Beginning at the line containing "unfold msg0. rewrite" in the material below and ending at the line containing "assert (E5 : (len iv", return each line exactly and add nothing.

▸ **Data shown**
"""

(** The run of [ecies_decrypt] on a message with the fields in place. *)
Lemma decrypt_fields_run (self : ECC) (pub iv ct tag smd z key : bytes)
      (w : World) :
  length pub = 64%nat -> length iv = 16%nat -> length tag = 32%nat ->
  (forall x, length (sha256 x) = 32%nat) -> get_blocksize = 16 ->
  raw_get_ecdh_key self (firstn 32 pub) (skipn 32 pub) = Ok z ->
  length z = 32%nat -> eciesKDF z 32 = Ok key ->
  let key_mac := sha256 (sl_from key 16) in
  let checks := [EvECDH self (firstn 32 pub) (skipn 32 pub); EvKDF z 32;
                 EvSHA256 (sl_from key 16);
                 EvHMAC key_mac (iv ++ ct ++ smd)] in
  ECCx.ecies_decrypt self ([x04] ++ pub ++ iv ++ ct ++ tag) smd w
  = if bytes_eqb (hmac_sha256 key_mac (iv ++ ct ++ smd)) tag
    then (Ok (ciphering (sl_to key 16) iv 0 ct),
          mkWorld (entropy w)
                  (trace w ++ checks ++ [EvCipher (sl_to key 16) iv 0 ct]))
    else (Raise (ECIESDecryptionError "Fail to verify data"),
          mkWorld (entropy w) (trace w ++ checks)).
Proof.
  intros Lp Li Lt Hsha Hbs Hz Lz Hk. cbv zeta.
  destruct (message_fields pub iv ct tag Lp Li Lt)
    as (F1 & F2 & F3 & F4 & F5 & F6 & F7).
  replace ([x04] ++ pub ++ iv ++ ct ++ tag)
    with (([x04] ++ pub ++ iv ++ ct) ++ tag) by (now rewrite <- !app_assoc).
  set (msg := ([x04] ++ pub ++ iv ++ ct) ++ tag) in *.
  assert (E1 : negb (bytes_eqb (sl_to msg 1) [x04]) = false).
  { rewrite F1, bytes_eqb_refl. reflexivity. }
  assert (Hx : sl_to pub 32 = firstn 32 pub) by (now rewrite sl_to_firstn).
  assert (Hy : sl_from pub 32 = skipn 32 pub) by (now rewrite sl_from_skipn).
  assert (E2 : (len z =? 32) = true) by (apply Z.eqb_eq; unfold len; lia).
  assert (E3 : (len key =? 32) = true).
  { destruct (eciesKDF_first_block Hsha z 32 ltac:(lia)) as [Ek Lk].
    rewrite Ek in Hk. apply Ok_inj in Hk. subst key. now apply Z.eqb_eq. }
  assert (E4 : (len (sha256 (sl_from key 16)) =? 32) = true).
  { unfold len. rewrite Hsha. reflexivity. }
  assert (E5 : (len tag =? 32) = true) by (apply Z.eqb_eq; unfold len; lia).
  assert (E7 : (len iv =? 16) = true) by (apply Z.eqb_eq; unfold len; lia).
  assert (E8 : (1 + len pub + len iv + len ct + len tag =? len msg) = true).
  { unfold len. rewrite F7, Lp, Li, Lt. apply Z.eqb_eq; lia. }
  unfold ECCx.ecies_decrypt. known E1. unfold_M.
  rewrite !F2, Hx, Hy. known Hz. known E2. known Hk. known E3. known E4.
  rewrite !F3, !F4. known E5. unfold equals. rewrite <- app_assoc.
  destruct (bytes_eqb _ tag); cbn [negb]; cbv beta iota.
  - rewrite Hbs, F5, F6. known E7. known E8. cbn [entropy trace].
    rewrite <- !app_assoc. reflexivity.
  - cbn [entropy trace]. rewrite <- !app_assoc. reflexivity.
Qed.

(** X16: what [ecies_decrypt] does with any message of the layout 0x04,
    key of 64 bytes, IV of 16 bytes, ciphertext, tag of 32 bytes, once the
    key agreement has given a secret.  If the MAC of IV, ciphertext and
    [shared_mac_data] is the tag, the ciphertext deciphered under the first
    half of the key is returned; if not, the error is raised; and the cipher
    is called in the first case only. *)
Theorem decrypt_well_formed (self : ECC) (pub iv ct tag smd z key : bytes)
        (w : World) :
  length pub = 64%nat -> length iv = 16%nat -> length tag = 32%nat ->
  (forall x, length (sha256 x) = 32%nat) -> get_blocksize = 16 ->
  raw_get_ecdh_key self (firstn 32 pub) (skipn 32 pub) = Ok z ->
  length z = 32%nat -> eciesKDF z 32 = Ok key ->
  let data := [x04] ++ pub ++ iv ++ ct ++ tag in
  let mac := hmac_sha256 (sha256 (sl_from key 16)) (iv ++ ct ++ smd) in
  (mac = tag ->
   result (ECCx.ecies_decrypt self data smd) w
   = Ok (ciphering (sl_to key 16) iv 0 ct)) /\
  (mac <> tag ->
   result (ECCx.ecies_decrypt self data smd) w
   = Raise (ECIESDecryptionError "Fail to verify data")) /\
  (Exists (fun e => is_cipher e = true)
          (events (ECCx.ecies_decrypt self data smd) w) <-> mac = tag).
Proof.
  intros Lp Li Lt Hsha Hbs Hz Lz Hk. cbv zeta.
  pose proof (decrypt_fields_run self pub iv ct tag smd z key w
                Lp Li Lt Hsha Hbs Hz Lz Hk) as Run.
  cbv zeta in Run. unfold result, events. rewrite Run.
  destruct (bytes_eqb _ tag) eqn:E; cbn [fst snd trace].
  - apply bytes_eqb_eq in E. split; [reflexivity|].
    split; [intros H; now destruct H|].
    rewrite skipn_app_exact by reflexivity. split; [trivial|]. intros _.
    cbn [app]. do 4 apply Exists_cons_tl. now apply Exists_cons_hd.
  - apply bytes_eqb_neq in E. split; [intros H; now destruct E|].
    split; [reflexivity|].
    rewrite skipn_app_exact by reflexivity. split; [|intros H; now destruct E].
    intros H. exfalso.
    repeat (apply Exists_cons in H; destruct H as [H | H];
            [discriminate H|]).
    inversion H.
Qed.

(** X17: the MAC does not cover the ephemeral public key.  Two messages
    that differ only in that field, with fields that give the same shared
    secret, have the same outcome: both are refused, or both are accepted
    with the same plaintext. *)
Theorem mac_leaves_out_ephemeral_key
        (self : ECC) (pub pub' iv ct tag smd z : bytes) (w w' : World) :
  length pub = 64%nat -> length pub' = 64%nat ->
  length iv = 16%nat -> length tag = 32%nat ->
  (forall x, length (sha256 x) = 32%nat) -> get_blocksize = 16 ->
  raw_get_ecdh_key self (firstn 32 pub) (skipn 32 pub) = Ok z ->
  raw_get_ecdh_key self (firstn 32 pub') (skipn 32 pub') = Ok z ->
  length z = 32%nat ->
  result (ECCx.ecies_decrypt self ([x04] ++ pub ++ iv ++ ct ++ tag) smd) w
  = result (ECCx.ecies_decrypt self ([x04] ++ pub' ++ iv ++ ct ++ tag) smd)
           w'.
Proof.
  intros Lp Lp' Li Lt Hsha Hbs Hz Hz' Lz.
  destruct (eciesKDF_first_block Hsha z 32 ltac:(lia)) as [Hk _].
  unfold result.
  rewrite (decrypt_fields_run self pub iv ct tag smd z _ w
             Lp Li Lt Hsha Hbs Hz Lz Hk).
  rewrite (decrypt_fields_run self pub' iv ct tag smd z _ w'
             Lp' Li Lt Hsha Hbs Hz' Lz Hk).
  destruct (bytes_eqb _ tag); reflexivity.
Qed.

(** X18: [ecies_decrypt] never draws from the random source and never
    builds a key: whatever the message and however the run ends, the world
    afterwards has the same entropy, and at most five calls have been added
    to the trace, none of them a key generation or an IV. *)
Theorem decrypt_keeps_entropy (self : ECC) (data smd : bytes) (w : World) :
  exists evs,
    snd (ECCx.ecies_decrypt self data smd w)
    = mkWorld (entropy w) (trace w ++ evs) /\
    (length evs <= 5)%nat /\
    Forall (fun e => match e with
                     | EvECCInit _ _ _ | EvGenIV => False
                     | _ => True
                     end) evs.
Proof.
  unfold ECCx.ecies_decrypt.
  destruct (negb (bytes_eqb (sl_to data 1) [x04])).
  { exists []. rewrite app_nil_r. destruct w. repeat split; trivial.
    cbn; lia. }
  unfold_M.
  repeat match goal with
         | |- context [match ?x with
                       | Ok _ => _ | Raise _ => _ | Spin => _ end] =>
             destruct x eqn:?
         | |- context [if ?b then _ else _] => destruct b eqn:?
         end;
    cbn [snd trace entropy]; rewrite <- ?app_assoc; cbn [app];
    eexists; (split; [reflexivity|]); (split; [cbn [length]; lia|]);
    repeat constructor.
Qed.

End WellFormed.

Section WithLaws.
Context {SV : Services} {L : Laws}.

(** Under the laws [ecies_encrypt] returns once the ephemeral key is
    there. *)
Lemma encrypt_returns (fuel : nat) (p smd : bytes) (K e : ECC) (w w1 : World) :
  valid_keypair K ->
  ECCx.__init__ fuel None None w = (Ok e, w1) ->
  exists msg w2,
    ECCx.ecies_encrypt fuel p (ECCx.raw_pubkey K) smd w = (Ok msg, w2).
Proof.
  intros (CK & PK & XK & YK) Hinit.
  destruct (init_fresh_ok _ _ _ _ Hinit) as (Ce & Pe & Xe & Ye).
  destruct (ecdh_agreement e K Ce CK Pe PK Xe Ye XK YK) as (z & Lz & Ze & ZK).
  destruct (pubkey_halves K XK) as [HKx HKy].
  destruct (eciesKDF_first_block sha256_size z 32 ltac:(lia)) as [Ekdf Lkey].
  change (Z.to_nat 32) with 32%nat in *.
  set (key := firstn 32 (sha256 (be32 1 ++ z ++ []))) in *.
  set (key_enc := sl_to key 16). set (key_mac := sha256 (sl_from key 16)).
  destruct (gen_IV (entropy w1)) as [iv g2] eqn:Eiv.
  assert (Liv : length iv = 16%nat).
  { pose proof (gen_IV_size (entropy w1)) as H. now rewrite Eiv in H. }
  set (ct := ciphering key_enc iv 1 p).
  assert (Lct : length ct = length p) by apply ciphering_size.
  set (msg0 := [x04] ++ ECCx.raw_pubkey e ++ iv ++ ct).
  set (tag := hmac_sha256 key_mac (sl_from msg0 (1 + 64) ++ smd)).
  assert (Ltag : length tag = 32%nat) by apply hmac_sha256_size.
  assert (Lpub : length (ECCx.raw_pubkey e) = 64%nat).
  { unfold ECCx.raw_pubkey. rewrite length_app. lia. }
  assert (Lmsg : length (msg0 ++ tag) = (113 + length p)%nat).
  { unfold msg0. rewrite !length_app, Lpub, Liv, Lct, Ltag. cbn [length]. lia. }
  assert (E2 : (len z =? 32) = true) by (apply Z.eqb_eq; unfold len; lia).
  assert (E3 : (len key =? 32) = true) by (now apply Z.eqb_eq).
  assert (E4 : (len key_mac =? 32) = true).
  { unfold len, key_mac. rewrite sha256_size. reflexivity. }
  assert (E5 : (len iv =? 16) = true) by (apply Z.eqb_eq; unfold len; lia).
  assert (E6 : (len ct =? len p) = true) by (apply Z.eqb_eq; unfold len; lia).
  assert (E7 : (len tag =? 32) = true) by (apply Z.eqb_eq; unfold len; lia).
  assert (E8 : ((len (msg0 ++ tag) =? 1 + 64 + 16 + 32 + len p)
                && (1 + 64 + 16 + 32 + len p =? 113 + len p)) = true).
  { unfold len. rewrite Lmsg. apply andb_true_iff.
    split; apply Z.eqb_eq; lia. }
  assert (E9 : (len (msg0 ++ tag) - ECCx.ecies_encrypt_overhead_length
                =? len p) = true).
  { unfold len, ECCx.ecies_encrypt_overhead_length. rewrite Lmsg.
    apply Z.eqb_eq; lia. }
  exists (msg0 ++ tag). eexists.
  unfold ECCx.ecies_encrypt. unfold bind at 1. known Hinit.
  unfold_M. rewrite HKx, HKy. known Ze. known E2. known Ekdf. known E3.
  fold key_enc key_mac. known E4. cbn [entropy trace]. known Eiv.
  known E5. fold ct. known E6. fold msg0. fold tag. known E7. known E8.
  known E9. reflexivity.
Qed.

Lemma ephemeral_agreement (K e : ECC) (z : bytes) :
  valid_keypair K ->
  (exists g g', ECC_init None None None g = (Ok e, g')) ->
  length (ECCx.raw_pubkey e) = 64%nat ->
  raw_get_ecdh_key e (sl_to (ECCx.raw_pubkey K) 32)
                   (sl_from (ECCx.raw_pubkey K) 32) = Ok z ->
  raw_get_ecdh_key K (firstn 32 (ECCx.raw_pubkey e))
                   (skipn 32 (ECCx.raw_pubkey e)) = Ok z.
Proof.
  intros (CK & PK & XK & YK) (g & g' & Eg) L64 Hz.
  assert (Ce : constructed e) by (now exists None, None, None, g, g').
  pose proof (generated_privkey _ _ _ Eg) as Pe.
  destruct (coordinate_size _ _ _ Eg) as [Hx Hy].
  unfold ECCx.raw_pubkey in L64. rewrite length_app in L64.
  assert (Xe : length (pubkey_x e) = 32%nat) by lia.
  assert (Ye : length (pubkey_y e) = 32%nat) by lia.
  destruct (ecdh_agreement e K Ce CK Pe PK Xe Ye XK YK) as (z' & _ & Ze & ZK).
  destruct (pubkey_halves K XK) as [HKx HKy]. rewrite HKx, HKy in Hz.
  assert (z' = z) by congruence. subst z'.
  unfold ECCx.raw_pubkey.
  now rewrite firstn_app_exact, skipn_app_exact.
Qed.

"""

▸ **Solved problem**
  { unfold msg0. rewrite !length_app, Lpub, Liv, Lct, Ltag. cbn [length]. lia. }
  assert (E2 : (len z =? 32) = true) by (apply Z.eqb_eq; unfold len; lia).
  assert (E3 : (len key =? 32) = true) by (now apply Z.eqb_eq).
  assert (E4 : (len key_mac =? 32) = true).
  { unfold len, key_mac. rewrite sha256_size. reflexivity. }
  assert (E5 : (len iv =? 16) = true) by (apply Z.eqb_eq; unfold len; lia).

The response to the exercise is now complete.